TASK TO COMPLETE:
What lines below contain the string "Notation"? List them all.

----------------------------------------

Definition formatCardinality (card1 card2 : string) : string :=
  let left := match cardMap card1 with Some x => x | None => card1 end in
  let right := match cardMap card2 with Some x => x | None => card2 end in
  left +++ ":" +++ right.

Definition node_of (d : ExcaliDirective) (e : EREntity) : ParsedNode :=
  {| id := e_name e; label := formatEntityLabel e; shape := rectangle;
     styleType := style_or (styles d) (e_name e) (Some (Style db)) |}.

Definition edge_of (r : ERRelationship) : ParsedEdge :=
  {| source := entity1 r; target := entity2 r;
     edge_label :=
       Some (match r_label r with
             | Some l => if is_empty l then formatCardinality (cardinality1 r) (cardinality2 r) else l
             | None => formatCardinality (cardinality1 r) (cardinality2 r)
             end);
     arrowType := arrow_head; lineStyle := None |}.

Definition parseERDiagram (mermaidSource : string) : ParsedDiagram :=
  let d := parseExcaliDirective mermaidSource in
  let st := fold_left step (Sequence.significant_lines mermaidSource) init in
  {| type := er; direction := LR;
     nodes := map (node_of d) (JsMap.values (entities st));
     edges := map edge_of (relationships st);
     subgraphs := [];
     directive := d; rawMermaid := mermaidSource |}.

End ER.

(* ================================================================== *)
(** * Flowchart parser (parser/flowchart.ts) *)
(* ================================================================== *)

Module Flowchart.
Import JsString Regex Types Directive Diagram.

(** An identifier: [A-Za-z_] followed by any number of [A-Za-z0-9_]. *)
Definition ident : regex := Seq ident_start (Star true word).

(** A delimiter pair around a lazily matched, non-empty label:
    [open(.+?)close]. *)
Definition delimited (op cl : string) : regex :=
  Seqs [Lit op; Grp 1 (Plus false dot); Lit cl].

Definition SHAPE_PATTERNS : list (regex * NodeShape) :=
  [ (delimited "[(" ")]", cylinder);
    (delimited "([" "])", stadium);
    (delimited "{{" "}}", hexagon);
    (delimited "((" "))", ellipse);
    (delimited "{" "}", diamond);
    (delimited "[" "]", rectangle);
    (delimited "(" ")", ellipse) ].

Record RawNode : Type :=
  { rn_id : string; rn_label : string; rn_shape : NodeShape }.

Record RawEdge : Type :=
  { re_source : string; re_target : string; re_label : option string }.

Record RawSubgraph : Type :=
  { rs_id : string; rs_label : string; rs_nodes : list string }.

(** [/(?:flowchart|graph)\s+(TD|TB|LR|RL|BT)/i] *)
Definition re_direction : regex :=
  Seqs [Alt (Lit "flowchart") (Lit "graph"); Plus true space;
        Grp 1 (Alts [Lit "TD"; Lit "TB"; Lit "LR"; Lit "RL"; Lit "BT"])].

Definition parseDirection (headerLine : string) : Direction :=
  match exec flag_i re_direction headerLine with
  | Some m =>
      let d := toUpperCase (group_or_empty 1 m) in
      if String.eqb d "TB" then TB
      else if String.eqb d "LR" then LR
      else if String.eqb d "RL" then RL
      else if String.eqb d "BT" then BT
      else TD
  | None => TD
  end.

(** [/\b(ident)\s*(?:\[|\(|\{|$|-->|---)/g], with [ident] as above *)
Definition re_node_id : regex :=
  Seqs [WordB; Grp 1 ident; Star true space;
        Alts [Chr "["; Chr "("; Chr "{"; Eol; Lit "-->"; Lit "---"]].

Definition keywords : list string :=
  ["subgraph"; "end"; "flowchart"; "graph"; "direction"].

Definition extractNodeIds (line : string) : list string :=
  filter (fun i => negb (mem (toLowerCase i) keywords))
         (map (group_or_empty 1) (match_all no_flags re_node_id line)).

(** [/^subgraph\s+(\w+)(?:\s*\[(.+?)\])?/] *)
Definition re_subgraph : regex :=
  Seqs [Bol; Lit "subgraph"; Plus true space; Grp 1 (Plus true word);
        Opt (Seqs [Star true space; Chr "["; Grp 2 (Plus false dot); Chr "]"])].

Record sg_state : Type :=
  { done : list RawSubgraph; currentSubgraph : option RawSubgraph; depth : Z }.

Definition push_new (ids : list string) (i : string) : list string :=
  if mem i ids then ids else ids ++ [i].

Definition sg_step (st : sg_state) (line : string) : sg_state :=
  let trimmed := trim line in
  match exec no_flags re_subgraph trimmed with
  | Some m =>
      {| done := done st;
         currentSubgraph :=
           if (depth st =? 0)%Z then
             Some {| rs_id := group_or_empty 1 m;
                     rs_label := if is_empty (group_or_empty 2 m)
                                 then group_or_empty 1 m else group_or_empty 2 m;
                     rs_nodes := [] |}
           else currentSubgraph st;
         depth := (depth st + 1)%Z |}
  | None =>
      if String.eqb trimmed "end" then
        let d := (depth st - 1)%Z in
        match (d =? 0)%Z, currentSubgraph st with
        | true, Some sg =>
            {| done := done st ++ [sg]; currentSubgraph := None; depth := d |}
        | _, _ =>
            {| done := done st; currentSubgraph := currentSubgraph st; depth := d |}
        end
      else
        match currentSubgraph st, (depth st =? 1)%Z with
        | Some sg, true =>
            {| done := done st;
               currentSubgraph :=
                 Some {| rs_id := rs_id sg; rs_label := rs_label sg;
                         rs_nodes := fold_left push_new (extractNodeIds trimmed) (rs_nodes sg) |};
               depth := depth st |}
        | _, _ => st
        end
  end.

----------------------------------------

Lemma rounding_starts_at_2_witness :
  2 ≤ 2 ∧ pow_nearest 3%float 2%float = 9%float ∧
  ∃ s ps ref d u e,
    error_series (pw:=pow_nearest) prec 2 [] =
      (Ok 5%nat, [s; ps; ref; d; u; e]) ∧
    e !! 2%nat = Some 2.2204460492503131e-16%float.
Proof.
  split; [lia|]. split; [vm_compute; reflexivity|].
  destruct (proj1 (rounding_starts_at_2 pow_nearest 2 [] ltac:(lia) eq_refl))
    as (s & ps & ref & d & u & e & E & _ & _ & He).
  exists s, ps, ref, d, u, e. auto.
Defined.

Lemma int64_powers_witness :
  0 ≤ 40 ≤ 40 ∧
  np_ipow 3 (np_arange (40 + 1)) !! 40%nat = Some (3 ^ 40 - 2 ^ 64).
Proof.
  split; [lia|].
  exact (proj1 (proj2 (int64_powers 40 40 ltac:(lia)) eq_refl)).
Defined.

----------------------------------------

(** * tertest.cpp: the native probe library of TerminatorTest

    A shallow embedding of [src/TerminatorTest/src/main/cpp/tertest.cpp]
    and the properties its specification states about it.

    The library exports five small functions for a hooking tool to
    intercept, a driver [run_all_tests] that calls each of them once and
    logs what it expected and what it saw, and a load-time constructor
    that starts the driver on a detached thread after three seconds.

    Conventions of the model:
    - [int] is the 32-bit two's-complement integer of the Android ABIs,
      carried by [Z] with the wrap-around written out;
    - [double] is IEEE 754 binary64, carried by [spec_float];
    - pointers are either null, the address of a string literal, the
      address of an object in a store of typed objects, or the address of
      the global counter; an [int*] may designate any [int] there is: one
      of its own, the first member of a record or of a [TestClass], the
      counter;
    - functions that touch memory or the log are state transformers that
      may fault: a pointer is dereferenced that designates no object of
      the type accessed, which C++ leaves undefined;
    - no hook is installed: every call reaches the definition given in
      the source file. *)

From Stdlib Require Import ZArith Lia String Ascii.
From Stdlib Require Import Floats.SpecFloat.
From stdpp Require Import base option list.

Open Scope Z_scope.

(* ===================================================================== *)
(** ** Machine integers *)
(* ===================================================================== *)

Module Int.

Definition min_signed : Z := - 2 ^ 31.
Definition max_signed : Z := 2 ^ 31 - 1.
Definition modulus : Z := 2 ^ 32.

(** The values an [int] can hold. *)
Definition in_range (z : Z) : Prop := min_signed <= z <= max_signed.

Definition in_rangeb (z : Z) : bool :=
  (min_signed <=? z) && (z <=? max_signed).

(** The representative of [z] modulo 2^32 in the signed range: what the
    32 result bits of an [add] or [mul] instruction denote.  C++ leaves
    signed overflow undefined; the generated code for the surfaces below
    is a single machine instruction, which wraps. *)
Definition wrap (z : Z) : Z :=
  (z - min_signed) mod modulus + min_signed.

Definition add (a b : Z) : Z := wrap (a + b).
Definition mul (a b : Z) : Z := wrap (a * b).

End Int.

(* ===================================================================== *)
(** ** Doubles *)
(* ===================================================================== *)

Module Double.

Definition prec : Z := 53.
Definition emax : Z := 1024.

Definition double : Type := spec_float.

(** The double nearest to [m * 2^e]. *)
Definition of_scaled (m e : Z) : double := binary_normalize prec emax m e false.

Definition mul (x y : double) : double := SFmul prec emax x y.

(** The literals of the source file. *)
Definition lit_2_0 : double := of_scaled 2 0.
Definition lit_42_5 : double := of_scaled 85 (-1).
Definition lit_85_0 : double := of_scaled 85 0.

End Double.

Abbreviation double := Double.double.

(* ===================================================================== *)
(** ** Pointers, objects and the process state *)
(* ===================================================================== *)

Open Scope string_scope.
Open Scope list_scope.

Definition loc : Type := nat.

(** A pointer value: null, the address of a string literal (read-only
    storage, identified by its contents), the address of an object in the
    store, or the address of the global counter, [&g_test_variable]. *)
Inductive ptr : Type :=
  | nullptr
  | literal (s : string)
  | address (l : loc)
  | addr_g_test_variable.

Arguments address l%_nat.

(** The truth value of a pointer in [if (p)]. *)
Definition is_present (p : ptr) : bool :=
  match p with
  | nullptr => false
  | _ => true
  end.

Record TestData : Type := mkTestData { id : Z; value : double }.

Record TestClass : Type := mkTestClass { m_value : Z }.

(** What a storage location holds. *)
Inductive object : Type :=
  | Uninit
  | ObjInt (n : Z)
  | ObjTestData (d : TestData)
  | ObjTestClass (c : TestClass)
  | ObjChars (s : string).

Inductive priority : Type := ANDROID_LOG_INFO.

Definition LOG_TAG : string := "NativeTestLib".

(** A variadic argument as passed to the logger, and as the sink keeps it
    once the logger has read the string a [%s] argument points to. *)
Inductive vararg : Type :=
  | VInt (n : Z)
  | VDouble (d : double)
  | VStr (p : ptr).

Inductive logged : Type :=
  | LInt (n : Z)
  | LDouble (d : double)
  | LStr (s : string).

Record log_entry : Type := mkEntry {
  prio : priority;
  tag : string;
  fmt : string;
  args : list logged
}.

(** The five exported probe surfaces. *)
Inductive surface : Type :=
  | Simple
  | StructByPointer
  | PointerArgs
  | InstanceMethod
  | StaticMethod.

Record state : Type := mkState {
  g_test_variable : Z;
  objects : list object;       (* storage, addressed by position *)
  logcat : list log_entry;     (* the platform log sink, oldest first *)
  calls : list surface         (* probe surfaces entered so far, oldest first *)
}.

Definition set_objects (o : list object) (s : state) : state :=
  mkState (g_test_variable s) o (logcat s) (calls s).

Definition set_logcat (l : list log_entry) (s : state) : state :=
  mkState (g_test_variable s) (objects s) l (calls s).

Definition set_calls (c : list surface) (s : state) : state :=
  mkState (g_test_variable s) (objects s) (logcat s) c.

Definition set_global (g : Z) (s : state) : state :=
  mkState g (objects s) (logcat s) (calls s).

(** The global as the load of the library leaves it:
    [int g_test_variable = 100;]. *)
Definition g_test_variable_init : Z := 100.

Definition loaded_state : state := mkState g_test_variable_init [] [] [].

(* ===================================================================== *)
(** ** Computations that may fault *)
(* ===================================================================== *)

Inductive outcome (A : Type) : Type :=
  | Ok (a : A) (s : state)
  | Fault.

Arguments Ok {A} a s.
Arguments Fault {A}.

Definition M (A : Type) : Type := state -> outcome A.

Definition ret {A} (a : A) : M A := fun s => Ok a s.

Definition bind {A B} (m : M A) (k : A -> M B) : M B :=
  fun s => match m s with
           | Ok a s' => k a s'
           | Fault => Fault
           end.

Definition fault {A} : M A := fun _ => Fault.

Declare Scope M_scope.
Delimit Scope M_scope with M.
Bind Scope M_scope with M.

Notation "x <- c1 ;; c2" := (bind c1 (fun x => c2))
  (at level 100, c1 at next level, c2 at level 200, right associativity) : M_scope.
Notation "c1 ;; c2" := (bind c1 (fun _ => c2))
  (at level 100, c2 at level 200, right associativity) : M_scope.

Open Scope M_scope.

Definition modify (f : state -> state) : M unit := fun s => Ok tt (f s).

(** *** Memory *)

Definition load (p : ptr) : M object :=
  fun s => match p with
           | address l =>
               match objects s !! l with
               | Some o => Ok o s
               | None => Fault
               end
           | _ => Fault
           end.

----------------------------------------

TASK OUTPUT:
Notation "x <- c1 ;; c2" := (bind c1 (fun x => c2))
Notation "c1 ;; c2" := (bind c1 (fun _ => c2))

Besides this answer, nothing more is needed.